[Your instructions] Gather each line in the entries that includes the string "body".

[Source material]
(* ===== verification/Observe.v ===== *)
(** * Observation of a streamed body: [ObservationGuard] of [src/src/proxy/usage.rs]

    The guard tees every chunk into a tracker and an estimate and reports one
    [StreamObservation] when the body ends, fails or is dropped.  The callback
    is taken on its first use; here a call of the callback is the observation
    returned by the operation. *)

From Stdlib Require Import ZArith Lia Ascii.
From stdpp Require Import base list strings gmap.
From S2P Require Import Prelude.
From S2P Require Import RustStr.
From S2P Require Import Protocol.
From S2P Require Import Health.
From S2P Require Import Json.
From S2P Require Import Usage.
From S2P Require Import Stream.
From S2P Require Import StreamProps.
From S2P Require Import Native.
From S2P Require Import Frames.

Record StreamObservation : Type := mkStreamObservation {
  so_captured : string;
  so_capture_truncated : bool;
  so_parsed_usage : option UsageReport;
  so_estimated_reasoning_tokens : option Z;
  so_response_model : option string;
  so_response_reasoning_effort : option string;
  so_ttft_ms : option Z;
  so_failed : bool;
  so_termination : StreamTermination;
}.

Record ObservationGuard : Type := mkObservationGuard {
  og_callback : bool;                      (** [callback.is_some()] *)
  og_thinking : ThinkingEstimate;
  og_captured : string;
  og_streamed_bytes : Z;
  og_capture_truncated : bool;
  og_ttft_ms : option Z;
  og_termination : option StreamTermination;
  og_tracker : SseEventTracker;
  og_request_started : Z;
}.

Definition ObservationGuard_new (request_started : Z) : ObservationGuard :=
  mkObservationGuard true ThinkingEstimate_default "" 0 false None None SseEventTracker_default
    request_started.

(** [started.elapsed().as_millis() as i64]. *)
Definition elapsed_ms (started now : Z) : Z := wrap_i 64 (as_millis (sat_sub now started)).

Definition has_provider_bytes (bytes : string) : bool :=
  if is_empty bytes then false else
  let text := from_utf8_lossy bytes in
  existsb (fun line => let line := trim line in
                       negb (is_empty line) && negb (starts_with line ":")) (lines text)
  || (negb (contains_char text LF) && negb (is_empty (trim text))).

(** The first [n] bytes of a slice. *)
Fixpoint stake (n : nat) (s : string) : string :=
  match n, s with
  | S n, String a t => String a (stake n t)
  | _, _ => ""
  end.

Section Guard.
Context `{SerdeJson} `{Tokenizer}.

[Output below]
(** * Observation of a streamed body: [ObservationGuard] of [src/src/proxy/usage.rs]
    [StreamObservation] when the body ends, fails or is dropped.  The callback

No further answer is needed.